2. Publish to mqtt for every 100 events or 100 seconds and compress by gzip; But publish to local mqtt for each event

{ "id": "rule1", "sql": "SELECT * FROM demo", "actions": [{ "mqtt": { "server": "tcp://cloud:1883", "topic": "remote", "sendSingle":"true", "batchSize": 100, "lingerInterval": 100000, "compressionType": "gzip" } },{ "mqtt": { "server": "tcp://local:1883", "topic": "local", "sendSingle":"true" } }] }

? Adapt to file format, currently splited by lines \n
? MQTT package size check

Implementation

  1. compression: Just like format, feed the batch and compression properties into the transform GenTransform(internal/topo/transform/template.go) function. Then each sink can use context ctx.TransformOutput(data) to do the transformation which will have compression is property set.
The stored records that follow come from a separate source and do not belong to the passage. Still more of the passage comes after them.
(** * The jiu-jitsu student model ([src/models/student.py])

    A shallow embedding of the [Student] class: the record and its
    constructor, the dictionary conversions [to_dict] / [from_dict], the
    graduation rule [calculate_presences_for_next_degree], the two writing
    methods [add_presence] and [save], and the roster queries [get_all] and
    [get_students_close_to_graduation].

    Python integers are unbounded, so they are [Z]; strings are [string];
    a [datetime] is an instant, of which only the identity matters here.
    The types of the fields are the ones the constructor is annotated with. *)

From Stdlib Require Import ZArith Lia.
From stdpp Require Import gmap strings list fin_maps.

Local Open Scope string_scope.
Local Open Scope list_scope.
Local Open Scope Z_scope.

(** ** Data *)

Definition datetime : Type := Z.

(** [class Student]: the eight constructor arguments and the three
    attendance attributes. *)
Record Student : Type := mkStudent {
  uid : string;
  name : string;
  email : string;
  belt : string;
  age : Z;
  address : string;
  education : string;
  degrees : Z;
  total_presences : Z;
  last_presence_date : option datetime;   (* [None] until a first presence *)
  history_presences : list datetime
}.

(** [Student.__init__]; the callers that leave out [address], [education]
    or [degrees] pass the empty string, the empty string and [0]. *)
Definition init (uid name email belt : string) (age : Z)
    (address education : string) (degrees : Z) : Student :=
  {| uid := uid; name := name; email := email; belt := belt; age := age;
     address := address; education := education; degrees := degrees;
     total_presences := 0;
     last_presence_date := None;
     history_presences := [] |}.

(** ** The graduation rule *)

(** [belt in ['colorida', 'cinza', 'amarela', 'laranja', 'verde']] *)
Definition coloured_belts : list string :=
  ["colorida"; "cinza"; "amarela"; "laranja"; "verde"].

Definition belt_in (b : string) (l : list string) : bool :=
  existsb (String.eqb b) l.

(** [Student.calculate_presences_for_next_degree] *)
Definition calculate_presences_for_next_degree (self : Student) : Z :=
  if age self <=? 6 then
    if degrees self =? 0 then Z.max 0 (10 - total_presences self)
    else if degrees self =? 1 then Z.max 0 (15 - total_presences self)
    else if degrees self =? 2 then Z.max 0 (15 - total_presences self)
    else if degrees self =? 3 then Z.max 0 (20 - total_presences self)
    else 0
  else if age self <=? 13 then
    let presences_needed := (degrees self + 1) * 25 in
    Z.max 0 (presences_needed - total_presences self)
  else
    if String.eqb (belt self) "branca" then Z.max 0 (50 - total_presences self)
    else if belt_in (belt self) coloured_belts then
      Z.max 0 (35 - total_presences self)
    else
      let presences_needed := (degrees self + 1) * 50 in
      Z.max 0 (presences_needed - total_presences self).

(** ** Dictionaries and documents *)

(** The dictionary of [to_dict] and [from_dict]: the eleven keys of a student
    document, each absent ([None]) or present with a value of the type of
    the field it is read into. Under ['last_presence_date'] the value itself
    may be Python's [None], hence the two options. *)
Record Dict : Type := mkDict {
  k_uid : option string;
  k_name : option string;
  k_email : option string;
  k_belt : option string;
  k_age : option Z;
  k_address : option string;
  k_education : option string;
  k_degrees : option Z;
  k_total_presences : option Z;
  k_last_presence_date : option (option datetime);
  k_history_presences : option (list datetime)
}.

(** The dictionary with no key. *)
Definition empty_dict : Dict :=
  mkDict None None None None None None None None None None None.

(** [data.get(key, dflt)] and [data.get(key)] *)
Definition get {A : Type} (entry : option A) (dflt : A) : A :=
  match entry with Some v => v | None => dflt end.

Definition get_or_none {A : Type} (entry : option (option A)) : option A :=
  match entry with Some v => v | None => None end.

(** [Student.to_dict] *)
Definition to_dict (self : Student) : Dict :=
  {| k_uid := Some (uid self);
     k_name := Some (name self);
     k_email := Some (email self);
     k_belt := Some (belt self);
     k_age := Some (age self);
     k_address := Some (address self);
     k_education := Some (education self);
     k_degrees := Some (degrees self);
     k_total_presences := Some (total_presences self);
     k_last_presence_date := Some (last_presence_date self);
     k_history_presences := Some (history_presences self) |}.

Definition set_total_presences (v : Z) (s : Student) : Student :=
  mkStudent (uid s) (name s) (email s) (belt s) (age s) (address s)
    (education s) (degrees s) v (last_presence_date s) (history_presences s).

Definition set_last_presence_date (v : option datetime) (s : Student)
    : Student :=
  mkStudent (uid s) (name s) (email s) (belt s) (age s) (address s)
    (education s) (degrees s) (total_presences s) v (history_presences s).

Definition set_history_presences (v : list datetime) (s : Student)
    : Student :=
  mkStudent (uid s) (name s) (email s) (belt s) (age s) (address s)
    (education s) (degrees s) (total_presences s) (last_presence_date s) v.

(** [Student.from_dict]: the constructor on the first eight keys, then the
    three attendance attributes assigned one after the other. *)
Definition from_dict (data : Dict) : Student :=
  let student :=
    init (get (k_uid data) EmptyString)
         (get (k_name data) EmptyString)
         (get (k_email data) EmptyString)
         (get (k_belt data) EmptyString)
         (get (k_age data) 0)
         (get (k_address data) EmptyString)
         (get (k_education data) EmptyString)
         (get (k_degrees data) 0) in
  let student := set_total_presences (get (k_total_presences data) 0) student in
  let student :=
    set_last_presence_date (get_or_none (k_last_presence_date data)) student in
  let student :=
    set_history_presences (get (k_history_presences data) []) student in
  student.

(** The [users] collection is shared with the other kinds of account: its
    documents are free-form maps from field names to values. *)
Inductive value : Type :=
  | VInt (n : Z)
  | VStr (s : string).

(** [set(data, merge=True)] on a free-form document: the fields of [data]
    replace the stored ones, any other stored field stays. *)
Definition merge_document (data : gmap string value)
    (stored : option (gmap string value)) : gmap string value :=
  match stored with
  | Some old => data ∪ old
  | None => data
  end.

(** The same on a student document, key by key. *)
Definition merge_key {A : Type} (new old : option A) : option A :=
  match new with Some _ => new | None => old end.

Definition merge_dict (data : Dict) (stored : option Dict) : Dict :=
  match stored with
  | None => data
  | Some old =>
      {| k_uid := merge_key (k_uid data) (k_uid old);
         k_name := merge_key (k_name data) (k_name old);
         k_email := merge_key (k_email data) (k_email old);
         k_belt := merge_key (k_belt data) (k_belt old);
         k_age := merge_key (k_age data) (k_age old);
         k_address := merge_key (k_address data) (k_address old);
         k_education := merge_key (k_education data) (k_education old);
         k_degrees := merge_key (k_degrees data) (k_degrees old);
         k_total_presences :=
           merge_key (k_total_presences data) (k_total_presences old);
         k_last_presence_date :=
           merge_key (k_last_presence_date data) (k_last_presence_date old);
         k_history_presences :=
           merge_key (k_history_presences data) (k_history_presences old) |}
  end.

(** ** The store and its failures *)

(** The Firestore database behind [get_db()]: the two collections, keyed by
    document id. *)
Record Db : Type := mkDb {
  users : gmap string (gmap string value);
  students : gmap string Dict
}.

(** What the outside world does during one call: whether [get_db()] returns
    a handle or raises, whether a write to a document of a collection and a
    read of a collection go through or raise, and the clock of
    [datetime.now()]. *)
Record Env : Type := mkEnv {
  db_available : bool;
  write_ok : string -> string -> bool;
  read_ok : string -> bool;
  now : datetime
}.

(** ** Methods that mutate: state and exceptions *)

(** A method runs on the object it is called on and on the database; both
    are mutated in place, so what was done before an exception stays done. *)
Record World : Type := mkWorld {
  self_of : Student;
  db_of : Db
}.

Inductive outcome (A : Type) : Type :=
  | Ret (a : A)
  | Raise.
Arguments Ret {A} a.
Arguments Raise {A}.

Definition Py (A : Type) : Type := World -> outcome A * World.

#[local] Instance Py_ret : MRet Py := fun A a w => (Ret a, w).

#[local] Instance Py_bind : MBind Py := fun A B k m w =>
  match m w with
  | (Ret a, w') => k a w'
  | (Raise, w') => (Raise, w')
  end.

Definition raise {A : Type} : Py A := fun w => (Raise, w).

(** [try: body / except Exception: handler] *)
Definition try_except {A : Type} (body handler : Py A) : Py A := fun w =>
  match body w with
  | (Ret a, w') => (Ret a, w')
  | (Raise, w') => handler w'
  end.

Definition get_self : Py Student := fun w => (Ret (self_of w), w).

Definition update_self (f : Student -> Student) : Py unit := fun w =>
  (Ret tt, mkWorld (f (self_of w)) (db_of w)).

(** [db = get_db()] *)
Definition get_db (env : Env) : Py unit :=
  if db_available env then mret tt else raise.

(** [db.collection('users').document(id).set(data, merge=True)] *)
Definition set_user_document (env : Env) (id : string)
    (data : gmap string value) : Py unit := fun w =>
  if write_ok env "users" id then
    let db := db_of w in
    (Ret tt,
     mkWorld (self_of w)
       (mkDb (<[id := merge_document data (users db !! id)]> (users db))
             (students db)))
  else (Raise, w).

(** [db.collection('students').document(id).set(data, merge=True)] *)
Definition set_student_document (env : Env) (id : string) (data : Dict)
    : Py unit := fun w =>
  if write_ok env "students" id then
    let db := db_of w in
    (Ret tt,
     mkWorld (self_of w)
       (mkDb (users db)
             (<[id := merge_dict data (students db !! id)]> (students db))))
  else (Raise, w).

(** [Student.add_presence]; [date] is [None] when the caller leaves it out. *)
Definition add_presence (env : Env) (date : option datetime) : Py bool :=
  let date := match date with None => now env | Some d => d end in
  try_except
    (_ ← get_db env;
     _ ← update_self
           (fun self => set_total_presences (total_presences self + 1) self);
     _ ← update_self (set_last_presence_date (Some date));
     _ ← update_self
           (fun self =>
              set_history_presences (history_presences self ++ [date]) self);
     self ← get_self;
     _ ← set_student_document env (uid self) (to_dict self);
     mret true)
    (mret false).

(** The dictionary [user_data] that [save] writes to the [users] collection. *)
Definition user_data (self : Student) : gmap string value :=
  <["uid" := VStr (uid self)]>
  (<["email" := VStr (email self)]>
  (<["role" := VStr "aluno"]>
  (<["name" := VStr (name self)]>
  (<["belt" := VStr (belt self)]>
  (<["age" := VInt (age self)]>
  (<["address" := VStr (address self)]>
  (<["education" := VStr (education self)]>
  (<["degrees" := VInt (degrees self)]> ∅)))))))).

(** [Student.save] *)
Definition save (env : Env) : Py bool :=
  try_except
    (_ ← get_db env;
     self ← get_self;
     _ ← set_user_document env (uid self) (user_data self);
     self ← get_self;
     _ ← set_student_document env (uid self) (to_dict self);
     mret true)
    (mret false).

(** One call of [add_presence], as a caller sees it: the world it meets and
    the date it passes. *)
Record call : Type := mkCall {
  call_env : Env;
  call_date : option datetime
}.

(** Calls of [add_presence] one after the other on the same object. *)
Fixpoint add_presences (calls : list call) (w : World) : World :=
  match calls with
  | [] => w
  | c :: rest =>
      add_presences rest (add_presence (call_env c) (call_date c) w).2
  end.

(** ** Roster queries *)

(** [Student.get_by_uid]: any exception ends in [None]. *)
Definition get_by_uid (env : Env) (db : Db) (id : string) : option Student :=
  if db_available env && read_ok env "students" then
    match students db !! id with
    | Some doc => Some (from_dict doc)
    | None => None
    end
  else None.

(** [Student.get_all]: the documents of the collection in the order the
    stream yields them; any exception ends in the empty list. *)
Definition get_all (env : Env) (db : Db) : list Student :=
  if db_available env && read_ok env "students" then
    foldl (fun students doc => students ++ [from_dict doc]) []
      (map_to_list (students db)).*2
  else [].

(** [Student.get_students_close_to_graduation] *)
Definition get_students_close_to_graduation (env : Env) (db : Db)
    (max_presences : Z) : list Student :=
  let students := get_all env db in
  foldl
    (fun close_to_graduation student =>
       let presences_needed := calculate_presences_for_next_degree student in
       if (0 <? presences_needed) && (presences_needed <=? max_presences)
       then close_to_graduation ++ [student]
       else close_to_graduation)
    [] students.
(** On a tree that the XML parser can build (text, objects, arrays) no
    normalizer fails: each returns a collection, possibly empty.  For
    the meetings normalizer the body has to pass its three checks
    first. *)
Theorem normalizers_accept_every_tree
  (kind : Spec.RecordKind) (xmlData : string) (root : jsval) :
  parseStringPromise xmlData = Ok root ->
  Spec.isXml root = true ->
  (kind = Spec.Meetings -> rejectMeetingsBody xmlData = None) ->
  exists records,
    Spec.normalizer kind parseStringPromise xmlData = Ok records.
Proof.
  intros Hparse Hv Haccepted.
  destruct kind; cbn [Spec.normalizer].
  - unfold parseCouncillorsResponse. rewrite Hparse. cbn [bind].
    rewrite !(get_defined _ _ (isXml_isDefined _ Hv)). cbn [bind].
    assert (Hroot :
      exists rootElement,
        (if truthy (Spec.field root "councillorsbyward")
         then Ok (Spec.field root "councillorsbyward")
         else if truthy (Spec.field root "councillorsbywardid")
              then Ok (Spec.field root "councillorsbywardid")
              else Ok (Spec.field root "councillorsbypostcode"))
        = Ok rootElement
        /\ Spec.treeOrAbsent rootElement).
    { destruct (truthy (Spec.field root "councillorsbyward"));
        [| destruct (truthy (Spec.field root "councillorsbywardid"))];
        eexists; (split; [reflexivity | apply field_isXml, Hv]). }
    destruct Hroot as (rootElement & -> & Hroot). cbn [bind].
    destruct (truthy rootElement) eqn:E; cbn [negb];
      [| eexists; reflexivity].
    pose proof (treeOrAbsent_truthy _ Hroot E) as H1.
    descend H1 "wards" E2 H2.
    destruct (collection_built wardRecord _ "ward" wardRecord_built H2)
      as [records Hrecords].
    rewrite Hrecords. eexists; reflexivity.
  - unfold parseCommitteesResponse. rewrite Hparse. cbn [bind].
    descend Hv "committees" E1 H1.
    destruct (collection_built committeeRecord _ "committee"
                committeeRecord_built H1) as [records Hrecords].
    rewrite Hrecords. eexists; reflexivity.
  - unfold parseMeetingsResponse.
    rewrite (Haccepted eq_refl), Hparse. cbn [bind].
    destruct (parseMeetingShapes_built root Hv) as [records Hrecords].
    rewrite Hrecords. eexists; reflexivity.
  - unfold parseCalendarEventsResponse. rewrite Hparse. cbn [bind].
    descend Hv "calendarevents" E1 H1.
    destruct (collection_built eventRecord _ "event" eventRecord_built H1)
      as [records Hrecords].
    rewrite Hrecords. eexists; reflexivity.
  - unfold parseParishCouncilsResponse. rewrite Hparse. cbn [bind].
    descend Hv "parishcouncils" E1 H1.
    destruct (collection_built parishCouncilRecord _ "parishcouncil"
                parishCouncilRecord_built H1) as [records Hrecords].
    rewrite Hrecords. eexists; reflexivity.
  - unfold parseElectionResultsResponse. rewrite Hparse. cbn [bind].
    descend Hv "electionresults" E1 H1.
    destruct (collection_built electionResultRecord _ "electionresult"
                electionResultRecord_built H1) as [records Hrecords].
    rewrite Hrecords. eexists; reflexivity.
  - unfold parseWebCastMeetingsResponse. rewrite Hparse. cbn [bind].
    descend Hv "webcastmeetings" E1 H1.
    + destruct (collection_built webcastRecord _ "webcastmeeting"
                  webcastRecord_built H1) as [records Hrecords].
      rewrite Hrecords. eexists; reflexivity.
    + rewrite (get_defined _ _ (isXml_isDefined _ Hv)). cbn [bind].
      rewrite (getOpt_field _ "committee"
                 (field_isXml _ "getmeetings" Hv)). cbn [bind].
      destruct (truthy (Spec.field root "getmeetings")) eqn:E2;
        cbn [andb]; [| eexists; reflexivity].
      destruct (truthy (Spec.field (Spec.field root "getmeetings")
                          "committee")) eqn:E3; [| eexists; reflexivity].
      pose proof (treeOrAbsent_truthy _
                    (field_isXml _ "getmeetings" Hv) E2) as H2.
      pose proof (treeOrAbsent_truthy _
                    (field_isXml _ "committee" H2) E3) as H3.
      destruct (allMeetings_built _ (asArray_isXml _ H3))
        as (meetings & -> & Hmeetings).
      cbn [bind].
      destruct (mapM_Ok webcastOfMeeting meetings) as [records Hrecords].
      { eapply Forall_impl; [exact Hmeetings |].
        intros x Hx. apply webcastOfMeeting_built, isXml_isDefined, Hx. }
      rewrite Hrecords. eexists; reflexivity.
  - unfold parseMpOrMepsAndWardsResponse. rewrite Hparse. cbn [bind].
    descend Hv "mpswards" E1 H1.
    descend H1 "mps" E2 H2.
    destruct (collection_built mpRecord _ "mp" mpRecord_built H2)
      as [records Hrecords].
    rewrite Hrecords. eexists; reflexivity.
Qed.

End NormalizerFacts.

(** The theorem at the sample wards body and at the count-only
    meetings body. *)
Lemma normalizers_accept_every_tree_witness :
  (exists records,
      parseCouncillorsResponse Sample.parseSample Sample.wardsBody
      = Ok records)
  /\ (exists records,
         parseMeetingsResponse Sample.parseSample Sample.countOnlyBody
         = Ok records).
Proof.
  split.
  - apply (normalizers_accept_every_tree Sample.parseSample Spec.Wards
             Sample.wardsBody Sample.wardsTree);
      first [reflexivity | discriminate].
  - apply (normalizers_accept_every_tree Sample.parseSample Spec.Meetings
             Sample.countOnlyBody (Spec.countOnly (JStr "0")));
      reflexivity.
Defined.

Section ShapeFacts.

Lemma allMeetings_flat_map (committees meetings : list jsval) :
  allMeetings committees = Ok meetings ->
  meetings = flat_map Spec.meetingsUnder committees.
Proof.
  revert meetings. induction committees as [| c cs IH];
    cbn [allMeetings flat_map]; intros meetings H.
  - injection H as <-. reflexivity.
  - destruct (get c "meeting") as [meeting |] eqn:Eget; cbn [bind] in H;
      [| discriminate H].
    destruct (allMeetings cs) as [others |]; cbn [bind] in H;
      [| discriminate H].
    injection H as <-. rewrite (IH others eq_refl).
    unfold Spec.meetingsUnder at 1.
    destruct c; cbn [get] in Eget; try discriminate Eget;
      injection Eget as <-; reflexivity.
Qed.

Ltac unfold_normalizers :=
  unfold parseCouncillorsResponse, parseCommitteesResponse,
    parseMeetingsResponse, parseCalendarEventsResponse,
    parseParishCouncilsResponse, parseElectionResultsResponse,
    parseWebCastMeetingsResponse, parseMpOrMepsAndWardsResponse.
Definition output_max_bytes : Py ContextSlot Z :=
  try_except
    (ctx ← get_context;
     mret (cfg_output_max_bytes (runtime (marimo_config ctx))))
    cls_ContextNotInitializedError
    (fun _ => mret 5000000).

Definition std_stream_max_bytes : Py ContextSlot Z :=
  try_except
    (ctx ← get_context;
     mret (cfg_std_stream_max_bytes (runtime (marimo_config ctx))))
    cls_ContextNotInitializedError
    (fun _ => mret 1000000).

End Config.

(** Run a computation on a part of the state. *)
Definition zoom {S T A} (proj : S -> T) (upd : T -> S -> S) (m : Py T A)
    : Py S A :=
  MkPy (fun s => let (r, t) := run m (proj s) in (r, upd t s)).

(** ** Messages *)

(** [marimo._messaging.cell_output.CellChannel] *)
Inductive CellChannel :=
| STDOUT | STDERR | STDIN | PDB | OUTPUT | MARIMO_ERROR | MEDIA.

Definition CellId_t := str.
Definition ConsoleMimeType := str.

(** [marimo._messaging.console_output_worker.ConsoleMsg] *)
Record ConsoleMsg := {
  msg_stream : CellChannel;
  msg_cell_id : CellId_t;
  msg_data : str;
  msg_mimetype : ConsoleMimeType;
}.

(** [KernelMessage]: the pair [(op, data)] handed to the pipe; the [data]
    dictionary is only forwarded, it is kept as its items. *)
Definition KernelMessage := (str * list (pyobj * pyobj))%type.

(** ** Pipes *)

(** [PipeProtocol]: anything with a [send]. *)
Class PipeProtocol (P : Type) := {
  send : KernelMessage -> Py P unit;
}.

(** [queue.Queue]: [maxsize <= 0] means unbounded. *)
Record Queue (A : Type) := {
  maxsize : Z;
  items : list A;
}.
Arguments maxsize {A} _.
Arguments items {A} _.

Definition put_nowait {A} (x : A) : Py (Queue A) unit :=
  MkPy (fun q =>
    if (0 <? maxsize q) && (maxsize q <=? len (items q))
    then (Raise QueueFull, q)
    else (Ok tt, {| maxsize := maxsize q; items := items q ++ [x] |})).

(** [QueuePipe] *)
Record QueuePipe := { _queue : Queue KernelMessage }.

Definition QueuePipe_send (obj : KernelMessage) : Py QueuePipe unit :=
  zoom _queue (fun q _ => {| _queue := q |}) (put_nowait obj).

#[global] Instance QueuePipe_PipeProtocol : PipeProtocol QueuePipe :=
  {| send := QueuePipe_send |}.

(** A pipe to try [write] on: a connection to the server process as the
    comment in [write] describes it.  Sending works until the server is
    gone, and then raises [BrokenPipeError]. *)
Record Connection := {
  conn_open : bool;
  conn_sent : list KernelMessage;
}.

Definition Connection_send (obj : KernelMessage) : Py Connection unit :=
  MkPy (fun c =>
    if conn_open c
    then (Ok tt, {| conn_open := true; conn_sent := conn_sent c ++ [obj] |})
    else (Raise BrokenPipeError, c)).

#[global] Instance Connection_PipeProtocol : PipeProtocol Connection :=
  {| send := Connection_send |}.

(** ** The shared stream and the world around it *)

(** [threading.Condition(threading.Lock())]: the lock, and the number of
    [notify] calls made on the condition. *)
Record Condition := {
  cv_locked : bool;
  cv_notifications : nat;
}.

Inductive LockName := the_stream_lock | the_console_msg_cv.

(** What one thread does to the locks, the buffer and the pipe, in order. *)
Inductive Event :=
| EvAcquire (l : LockName)
| EvRelease (l : LockName)
| EvAppend (m : option ConsoleMsg)
| EvNotify
| EvSend (m : KernelMessage).

(** [ThreadSafeStream].  [console_msg_cv] and [console_msg_queue] are
    attributes that [__init__] sets only when [redirect_console] is true;
    the drain thread it starts is another thread and is not modelled. *)
Record ThreadSafeStream (P : Type) := {
  pipe : P;
  cell_id : option CellId_t;
  redirect_console : bool;
  stream_lock : bool;
  console_msg_cv : option Condition;
  console_msg_queue : option (list (option ConsoleMsg));
  input_queue : list str;
}.
Arguments pipe {P} _.
Arguments cell_id {P} _.
Arguments redirect_console {P} _.
Arguments stream_lock {P} _.
Arguments console_msg_cv {P} _.
Arguments console_msg_queue {P} _.
Arguments input_queue {P} _.

(** [ThreadSafeStream.__init__] *)
Definition ThreadSafeStream_init {P} (pipe : P) (input_queue : list str)
    (redirect_console : bool) (cell_id : option CellId_t)
    : ThreadSafeStream P :=
  {| pipe := pipe;
     cell_id := cell_id;
     redirect_console := redirect_console;
     stream_lock := false;
     console_msg_cv :=
       if redirect_console
       then Some {| cv_locked := false; cv_notifications := 0 |}
       else None;
     console_msg_queue := if redirect_console then Some [] else None;
     input_queue := input_queue |}.

(** A record of [LOGGER.debug]. *)
Record LogRecord := {
  log_op : str;
  log_error : exn;
}.

(** The state a call runs in: the runtime context, the shared stream, the
    text written to [sys.stderr], the debug log, and the thread's trace. *)
Record World (P : Type) := {
  context : Config.ContextSlot;
  stream : ThreadSafeStream P;
  sys_stderr : list str;
  LOGGER : list LogRecord;
  trace : list Event;
}.
Arguments context {P} _.
Arguments stream {P} _.
Arguments sys_stderr {P} _.
Arguments LOGGER {P} _.
Arguments trace {P} _.

Section Streams.

Context {P : Type} `{PipeProtocol P}.

(** *** Field updates *)

Definition set_stream (f : ThreadSafeStream P -> ThreadSafeStream P)
    (w : World P) : World P :=
  {| context := context w; stream := f (stream w);
     sys_stderr := sys_stderr w; LOGGER := LOGGER w; trace := trace w |}.

Definition set_context (c : Config.ContextSlot) (w : World P) : World P :=
  {| context := c; stream := stream w;
     sys_stderr := sys_stderr w; LOGGER := LOGGER w; trace := trace w |}.

Definition set_sys_stderr (e : list str) (w : World P) : World P :=
  {| context := context w; stream := stream w;
     sys_stderr := e; LOGGER := LOGGER w; trace := trace w |}.

Definition set_LOGGER (l : list LogRecord) (w : World P) : World P :=
  {| context := context w; stream := stream w;
     sys_stderr := sys_stderr w; LOGGER := l; trace := trace w |}.

Definition emit (e : Event) (w : World P) : World P :=
  {| context := context w; stream := stream w;
     sys_stderr := sys_stderr w; LOGGER := LOGGER w;
     trace := trace w ++ [e] |}.

Definition set_pipe (p : P) (s : ThreadSafeStream P) : ThreadSafeStream P :=
  {| pipe := p; cell_id := cell_id s;
     redirect_console := redirect_console s;
     stream_lock := stream_lock s;
     console_msg_cv := console_msg_cv s;
     console_msg_queue := console_msg_queue s;
     input_queue := input_queue s |}.

Definition set_stream_lock (b : bool) (s : ThreadSafeStream P)
    : ThreadSafeStream P :=
  {| pipe := pipe s; cell_id := cell_id s;
     redirect_console := redirect_console s;
     stream_lock := b;
     console_msg_cv := console_msg_cv s;
     console_msg_queue := console_msg_queue s;
     input_queue := input_queue s |}.

Definition set_console_msg_cv (c : Condition) (s : ThreadSafeStream P)
    : ThreadSafeStream P :=
  {| pipe := pipe s; cell_id := cell_id s;
     redirect_console := redirect_console s;
     stream_lock := stream_lock s;
     console_msg_cv := Some c;
     console_msg_queue := console_msg_queue s;
     input_queue := input_queue s |}.

Definition set_console_msg_queue (q : list (option ConsoleMsg))
    (s : ThreadSafeStream P) : ThreadSafeStream P :=
  {| pipe := pipe s; cell_id := cell_id s;
     redirect_console := redirect_console s;
     stream_lock := stream_lock s;
     console_msg_cv := console_msg_cv s;
     console_msg_queue := Some q;
     input_queue := input_queue s |}.

Definition set_input_queue (q : list str) (s : ThreadSafeStream P)
    : ThreadSafeStream P :=
  {| pipe := pipe s; cell_id := cell_id s;
     redirect_console := redirect_console s;
     stream_lock := stream_lock s;
     console_msg_cv := console_msg_cv s;
     console_msg_queue := console_msg_queue s;
     input_queue := q |}.

(** *** Primitives of the interpreter and the libraries *)

(** Reading an attribute that may not have been set. *)
Definition getattr {A} (f : ThreadSafeStream P -> option A)
    : Py (World P) A :=
  MkPy (fun w =>
    match f (stream w) with
    | Some a => (Ok a, w)
    | None => (Raise AttributeError, w)
    end).

(** [stream_lock.acquire()] / [release()] *)
Definition stream_lock_acquire : Py (World P) unit :=
  MkPy (fun w =>
    if stream_lock (stream w) then (Block, w)
    else (Ok tt, emit (EvAcquire the_stream_lock)
                   (set_stream (set_stream_lock true) w))).

Definition stream_lock_release : Py (World P) unit :=
  modify (fun w => emit (EvRelease the_stream_lock)
                     (set_stream (set_stream_lock false) w)).

(** [with self.stream_lock: body] *)
Definition with_stream_lock {A} (body : Py (World P) A) : Py (World P) A :=
  stream_lock_acquire;; try_finally body stream_lock_release.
  2. batch: In SinkNode(internal/topo/node/sink_node.go), accumulate by strategy before passing on to the sink implementation. Need to consider state saving.

  3. In each sink implementations, if batch/compression is not supported, return error in the validate function. If supported, check if collect logic needs to be changed.

Source consideration (Future)

“Drinking Our Own Champagne”, the compressed data produced by sink should be abled to be received by our source. This will add new properties like:

  • compressionType: decompress the compressed content

  • isBatch: decode the batch events and replay in stream